冷たい空気が頬を刺す。
吐く息が白く溶けていくたび、冬の街の灯りが少しだけぼやけて見えた。
「……司センパイ。」
彰人はコンビニの袋から2つのカップを取り出し、片方を差し出す。
中身をこぼさないように、慎重に。
「おお、これは……! なんと香り高いココアじゃないか、彰人!!」
「……大げさだな。普通のホッコココアっすよ。」
夜の広場には、小さな屋台と人々の笑い声。
司を含めるワンダーランズ×ショウタイムが出演したステージの余韻がまだ残る時間。
2人は照明の落ちた会場を抜けて、人気の少ない場所に並んで立っていた。
「だが……彰人とこうして飲むと、格別だな。」
「格別……?」
司は両手でカップを包みながら、彰人の方を向いてふっと笑う。
その横顔を見て、彰人は息を飲んだ。
照明に照らされたグラデーションのかかるホワイトゴールドの髪が、司の笑顔が、仕草すべてが、まるで光そのもののように輝いていたから。
「……司センパイ、目、閉じてください。」
「……こうか?」
彰人は周囲を確認し、そっと司の唇にキスを落とす。
数秒後、顔を上げると、司は目を見開き、頬は赤く染まっていた。
「あ、あ、あ、あき、あ、あき、と!?」
「ははっ。めっちゃ噛んでる。」
「……笑うなっ!」
「じゃあこっちなら、どうなんすか。」
彰人は前髪を上げ、隠れたおでこにキスをする。
「〜〜〜!!!……っ。」
「……? センパイ。……司センパイ?」
咄嗟に顔を隠した司が、ホットココアの容器から少しだけ顔を出す。
「あ、彰人……。そういうのは、家に行ったときに……。」
「続き、していいんすか。」
「あ、ああ……。」
そう言いながらも、司は耳まで赤くしそっぽを向いた。
「……手、冷えてねえか。」
「うむ、まあ……少しな……。」
「だったら……。」
彰人はふと、司の手を包むように自分の手を重ねた。
一瞬、静寂が訪れる。
街のざわめきが遠ざかって、雪の降る音が聞こえるような気がした。
司が息を飲む。
「彰人……?」
「……なんか、こうしてると、冬も悪くないっすね。」
その言葉に、司の瞳がやわらかく揺れる。
そして小さく微笑み、彰人の頬にキスをする。
「……!?」
「これでお相子だ、彰人!」
照れ隠しに視線を落とした彰人の頬に、司の指がそっと触れた。
温かい息が、頬をかすめた。
「……ホテル、行きますよ。」
「ホ……!?」
「……有無は言わせません。行きますよ、司センパイ。
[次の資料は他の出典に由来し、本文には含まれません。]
(* ===== verification/CompileTypes.v ===== *)
(** What the policy compiler works on ([aranya-policy-compiler/src/compile]):
    its errors ([error.rs]), its target ([target.rs]), the stack of identifier
    types and the types of expressions ([types.rs]), and the state of the
    compiler ([compile.rs]). *)
From stdpp Require Import pretty.
From S2P Require Import Prelude Collections PolicyData PolicyModule Ast.
Local Open Scope string_scope.
Local Open Scope list_scope.
Local Open Scope nat_scope.

(** * Schemas of foreign functions ([aranya-policy-module/src/ffi.rs]) *)
Inductive FfiType : Type :=
| FTString
| FTBytes
| FTInt
| FTBool
| FTId
| FTStruct (name : string)
| FTOptional (t : FfiType).
Fixpoint vtype_of_ffi (t : FfiType) : VType :=
  match t with
  | FTString => TString
  | FTBytes => TBytes
  | FTInt => TInt
  | FTBool => TBool
  | FTId => TId
  | FTStruct s => TStruct s
  | FTOptional t => TOptional (vtype_of_ffi t)
  end.
Record FfiArg := mkFfiArg { fa_name : string; fa_vtype : FfiType }.
Record FfiFunc := mkFfiFunc { ffn_name : string; ffn_args : list FfiArg; ffn_return_type : FfiType }.
Record FfiStruct := mkFfiStruct { fs_name : string; fs_fields : list FfiArg }.
Record ModuleSchema := mkModuleSchema {
  sch_name : string;
  sch_functions : list FfiFunc;
  sch_structs : list FfiStruct
}.

(** * Errors ([error.rs]) *)
Inductive StatementContext : Type :=
| SCAction (a : ActionDefinition)
| SCCommandPolicy (c : CommandDefinition)
| SCCommandRecall (c : CommandDefinition)
| SCPureFunction (f : FunctionDefinition)
| SCFinish.

Inductive CallColor : Type := ColorPure | ColorFinish.
Inductive CompileErrorType : Type :=
| CEInvalidStatement (c : StatementContext)
| CEInvalidExpression (e : Expression)
| CEInvalidType (s : string)
| CEInvalidCallColor (c : CallColor)
| CEBadTarget (s : string)
| CEBadArgument (s : string)
| CENotDefined (s : string)
| CEAlreadyDefined (s : string)
| CEReservedIdentifier (s : string)
| CEMissing (s : string)
| CEInvalidFactLiteral (s : string)
| CENoReturn
| CEValidation
| CEBug (msg : string)
| CEUnknown (s : string).

Record ErrorSource := mkErrorSource { es_linecol : nat * nat; es_text : list u8 }.
Record CompileError := mkCompileError { ce_err_type : CompileErrorType; ce_source : option ErrorSource }.

(** [CompileError::new], also [From<CompileErrorType>]. *)
Definition compile_error_new (t : CompileErrorType) : CompileError := mkCompileError t None.
(** Looking up the position can panic in [linecol]. *)
Definition compile_error_from_locator {E} (t : CompileErrorType) (loc : nat) (codemap : option CodeMap) : outcome E CompileError :=
  match codemap with
  | None => Ok (mkCompileError t None)
  | Some cm =>
      match span_from_locator cm loc with
      | Ok span =>
          linecol ← start_linecol span;
          text ← span_as_str span;
          Ok (mkCompileError t (Some (mkErrorSource linecol text)))
      | Err _ => Ok (mkCompileError t None)
      | Panic w => Panic w
      end
  end.

(** * The target ([target.rs]) *)
Record CompileTarget := mkCompileTarget {
  ct_progmem : list Instruction;
  ct_labels : BTreeMap Label nat;
  ct_action_defs : BTreeMap string (list FieldDefinition);
  ct_command_defs : BTreeMap string (BTreeMap string VType);
  ct_fact_defs : BTreeMap string FactDefinition;
  ct_struct_defs : BTreeMap string (list FieldDefinition);
  ct_command_attributes : BTreeMap string (BTreeMap string Value);
  ct_codemap : option CodeMap;
  ct_globals : BTreeMap string Value
}.
Definition compile_target_new (codemap : CodeMap) : CompileTarget :=
  mkCompileTarget [] [] [] [] [] [] [] (Some codemap) [].
Definition target_into_module (t : CompileTarget) : Module_ :=
  mkModule (V0 (mkModuleV0 (ct_progmem t) (ct_labels t) (ct_action_defs t) (ct_command_defs t) (ct_fact_defs t)
                  (ct_struct_defs t) (ct_command_attributes t) (ct_codemap t) (ct_globals t))).

(** * Identifier types ([types.rs]) *)
Inductive Typeish : Type := TType (t : VType) | Indeterminate.
Definition typeish_display (t : Typeish) : string :=
  match t with TType t => vtype_display t | Indeterminate => "indeterminate" end.
Definition map_vtype (f : VType → VType) (t : Typeish) : Typeish :=
  match t with TType t => TType (f t) | x => x end.
(** [TypeError] is its message. *)
Definition TypeError : Type := string.
Definition map_result (f : VType → outcome TypeError Typeish) (t : Typeish) : outcome TypeError Typeish :=
  match t with TType t => f t | x => Ok x end.
Definition is_equal (x y : Typeish) : bool :=
  match x, y with TType a, TType b => bool_decide (a = b) | _, _ => false end.
Definition is_indeterminate (x : Typeish) : bool := match x with Indeterminate => true | _ => false end.
Definition is_maybe (x : Typeish) (t : VType) : bool := match x with TType a => bool_decide (a = t) | _ => true end.

(** The maps of the stack are only looked up and extended, so their order
    does not matter. *)
Record IdentifierTypeStack := mkTypeStack {
  it_globals : BTreeMap string Typeish;
  it_locals : list (list (BTreeMap string Typeish))
}.
Definition type_stack_new : IdentifierTypeStack := mkTypeStack [] [[[]]].

Definition it_add_global (name : string) (value : Typeish) (s : IdentifierTypeStack) : outcome CompileErrorType IdentifierTypeStack :=
  match bt_get name (it_globals s) with
  | Some _ => Err (CEAlreadyDefined name)
  | None => Ok (mkTypeStack (bt_insert name value (it_globals s)) (it_locals s))
  end.

Definition it_add (ident : string) (value : Typeish) (s : IdentifierTypeStack) : outcome CompileErrorType IdentifierTypeStack :=
  if bt_contains ident (it_globals s) then Err (CEAlreadyDefined ident) else
  match vec_pop (it_locals s) with
  | None => Panic "no function scope"
  | Some (locals, functions) =>
      match vec_pop locals with
      | None => Panic "no block scope"
      | Some (block, blocks) =>
          if existsb (bt_contains ident) blocks then Err (CEAlreadyDefined ident) else
          match bt_get ident block, value with
          | Some (TType ty1), TType ty2 =>
              if bool_decide (ty1 = ty2) then Ok s
              else Err (CEInvalidType ("Definitions of `" +:+ ident +:+ "` do not have the same type: "
                                       +:+ vtype_display ty1 +:+ " != " +:+ vtype_display ty2))
          | Some _, _ => Ok s
          | None, _ => Ok (mkTypeStack (it_globals s) (functions ++ [blocks ++ [bt_insert ident value block]]))
          end
      end
  end.

(** The loop of [get] over the blocks, innermost first. *)
Fixpoint it_get_in_blocks (name : string) (blocks : list (BTreeMap string Typeish)) : option Typeish :=
  match blocks with
  | [] => None
  | b :: blocks' => match bt_get name b with Some v => Some v | None => it_get_in_blocks name blocks' end
  end.
Definition it_get (name : string) (s : IdentifierTypeStack) : outcome CompileErrorType Typeish :=
  match match last (it_locals s) with Some locals => it_get_in_blocks name (reverse locals) | None => None end with
  | Some v => Ok v
  | None => match bt_get name (it_globals s) with
            | Some v => Ok v
            | None => Err (CENotDefined name)
            end
  end.

Definition it_enter_function (s : IdentifierTypeStack) : IdentifierTypeStack :=
  mkTypeStack (it_globals s) (vec_push [[]] (it_locals s)).
Definition it_exit_function {E} (s : IdentifierTypeStack) : outcome E IdentifierTypeStack :=
  match vec_pop (it_locals s) with
  | Some (_, rest) => Ok (mkTypeStack (it_globals s) rest)
  | None => Panic "no function scope"
  end.
Definition it_enter_block {E} (s : IdentifierTypeStack) : outcome E IdentifierTypeStack :=
  match vec_pop (it_locals s) with
  | Some (locals, rest) => Ok (mkTypeStack (it_globals s) (rest ++ [vec_push [] locals]))
  | None => Panic "no function scope"
  end.
Definition it_exit_block {E} (s : IdentifierTypeStack) : outcome E IdentifierTypeStack :=
  match vec_pop (it_locals s) with
  | Some (locals, rest) =>
      match vec_pop locals with
      | Some (_, blocks) => Ok (mkTypeStack (it_globals s) (rest ++ [blocks]))
      | None => Panic "no block scope"
      end
  | None => Panic "no function scope"
  end.

(** * The state of the compiler ([compile.rs]) *)
Inductive FunctionColor : Type := FCPure (t : VType) | FCFinish.
Record FunctionSignature := mkFunctionSignature { sig_args : list VType; sig_color : FunctionColor }.

(** What never changes while compiling. *)
Record CompileEnv := mkCompileEnv {
  ce_policy : Policy;
  ce_ffi_modules : list ModuleSchema;
  ce_is_debug : bool;
  ce_stub_ffi : bool
}.
Record CompileState := mkCompileState {
  cs_m : CompileTarget;
  cs_wp : nat;
  cs_c : nat;
  cs_function_signatures : BTreeMap string FunctionSignature;
  cs_last_locator : nat;
  cs_statement_context : list StatementContext;
  cs_identifier_types : IdentifierTypeStack;
  cs_enum_values : BTreeMap string (list string)
}.

(** * Types of expressions ([types.rs]) *)
Section Types.
Variable env : CompileEnv.
Variable cs : CompileState.

Definition struct_type (s : NamedStruct) : outcome TypeError Typeish :=
  if bt_contains (ns_identifier s) (ct_struct_defs (cs_m cs)) then Ok (TType (TStruct (ns_identifier s)))
  else Err ("Struct `" +:+ ns_identifier s +:+ "` not defined").
Definition query_fact_type (f : FactLiteral) : outcome TypeError Typeish :=
  if bt_contains (fl_identifier f) (ct_fact_defs (cs_m cs)) then Ok (TType (TStruct (fl_identifier f)))
  else Err ("Fact `" +:+ fl_identifier f +:+ "` not defined").

(** [unify_pair], on the types of the two expressions. *)
Definition unify_types (left_type right_type : Typeish) : outcome TypeError Typeish :=
  if is_equal left_type right_type then Ok left_type
  else if is_indeterminate left_type || is_indeterminate right_type then Ok Indeterminate
  else Err ("types do not match: " +:+ typeish_display left_type +:+ " and " +:+ typeish_display right_type).

(** The member of a struct type. *)
Definition dot_type (field : string) (t : VType) : outcome TypeError Typeish :=
  match t with
  | TStruct name =>
      match bt_get name (ct_struct_defs (cs_m cs)) with
      | None => Err ("Struct `" +:+ name +:+ "` not defined")
      | Some struct_def =>
          match List.find (λ f, bool_decide (fd_identifier f = field)) struct_def with
          | Some field_def => Ok (TType (fd_field_type field_def))
          | None => Err ("Struct `" +:+ name +:+ "` has no member `" +:+ field +:+ "`")
          end
      end
  | _ => Err "Expression left of `.` is not a struct"
  end.
Definition call_type (identifier : string) : outcome TypeError Typeish :=
  match bt_get identifier (cs_function_signatures cs) with
  | Some func_def =>
      match sig_color func_def with
      | FCPure t => Ok (TType t)
      | FCFinish => Err "Finish functions are not allowed outside of finish blocks or finish functions"
      end
  | None => Err ("Function `" +:+ identifier +:+ "` not defined")
  end.
Definition foreign_call_type (module identifier : string) : outcome TypeError Typeish :=
  if ce_stub_ffi env then Ok Indeterminate else
  match List.find (λ m, bool_decide (sch_name m = module)) (ce_ffi_modules env) with
  | None => Err ("Module `" +:+ module +:+ "` not found")
  | Some m =>
      match List.find (λ f, bool_decide (ffn_name f = identifier)) (sch_functions m) with
      | Some ffi_def => Ok (TType (vtype_of_ffi (ffn_return_type ffi_def)))
      | None => Err ("Foreign function `" +:+ sch_name m +:+ "::" +:+ identifier +:+ "` not defined")
      end
  end.
(** A type that must be [want], or [msg] is reported. *)
Definition expect_type (want : VType) (result : VType → VType) (msg : string) (t : Typeish) : outcome TypeError Typeish :=
  map_result (λ t, if bool_decide (t = want) then Ok (TType (result t)) else Err msg) t.

Fixpoint calculate_expression_type (expression : Expression) : outcome TypeError Typeish :=
  let unify_pair lhs rhs :=
    left_type ← calculate_expression_type lhs;
    right_type ← calculate_expression_type rhs;
    unify_types left_type right_type in
  match expression with
  | EInt _ => Ok (TType TInt)
  | EString _ => Ok (TType TString)
  | EBool _ => Ok (TType TBool)
  | EOptional (Some t) =>
      inner_type ← calculate_expression_type t;
      Ok (map_vtype TOptional inner_type)
  | EOptional None => Ok Indeterminate
  | ENamedStruct s => struct_type s
  | EInternalFunction f =>
      match f with
      | IFQuery f => t ← query_fact_type f; Ok (map_vtype TOptional t)
      | IFExists _ => Ok (TType TBool)
      | IFIf c t f =>
          condition_type ← calculate_expression_type c;
          if negb (is_maybe condition_type TBool) then Err "if condition must be a boolean expression"
          else unify_pair t f
      | IFSerialize _ => Ok (TType TBytes)
      | IFDeserialize _ => Ok Indeterminate
      | IFFactCount UpTo _ _ => Ok (TType TInt)
      | IFFactCount _ _ _ => Ok (TType TBool)
      end
  | EFunctionCall f => call_type (fc_identifier f)
  | EForeignFunctionCall f => foreign_call_type (ffc_module f) (ffc_identifier f)
  | EIdentifier i => map_err (λ _, "Unknown identifier `" +:+ i +:+ "`") (it_get i (cs_identifier_types cs))
  | EAdd lhs rhs | ESubtract lhs rhs =>
      t ← unify_pair lhs rhs;
      expect_type TInt id "Cannot do math on non-int types" t
  | EAnd lhs rhs | EOr lhs rhs =>
      t ← unify_pair lhs rhs;
      expect_type TBool id "Cannot use boolean operator on non-bool types" t
  | EDot e field =>
      t ← calculate_expression_type e;
      map_result (dot_type field) t
  | EEqual lhs rhs | ENotEqual lhs rhs =>
      _ ← unify_pair lhs rhs;
      Ok (TType TBool)
  | EGreaterThan lhs rhs | ELessThan lhs rhs | EGreaterThanOrEqual lhs rhs | ELessThanOrEqual lhs rhs =>
      t ← unify_pair lhs rhs;
      expect_type TInt (λ _, TBool) "Cannot compare non-int expressions" t
  | ENegative e =>
      t ← calculate_expression_type e;
      expect_type TInt id "Cannot negate non-int expression" t
  | ENot e =>
      t ← calculate_expression_type e;
      expect_type TBool id "Cannot invert non-boolean expression" t
  | EUnwrap e | ECheckUnwrap e =>
      t ← calculate_expression_type e;
      map_result (λ t, match t with
                       | TOptional t => Ok (TType t)
                       | _ => Err "Cannot unwrap non-option expression"
                       end) t
  | EIs a _ =>
      t ← calculate_expression_type a;
      map_result (λ t, match t with
                       | TOptional _ => Ok (TType TBool)
                       | _ => Err "`is` must operate on an optional expression`"
                       end) t
  | EEnumReference e => Ok (TType (TEnum (er_identifier e)))
  end.
End Types.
」
「あああぁぁぁ!!!マフラーを引っ張るな、彰人!!引きちぎれてしまうだろう!!!」
「……そんなに俺とホテル行くの嫌っすか。」
「い、嫌ではないが……。」
「じゃあ早く行きますよ。
今夜は喉が枯れるまで大声で喘がせます。」
「なっ……!?」
そう司は驚きながらも、ココアを片手に彰人の後をついていく。
冬の灯りの下、2人の影がすれ違いながら重なり合っていった。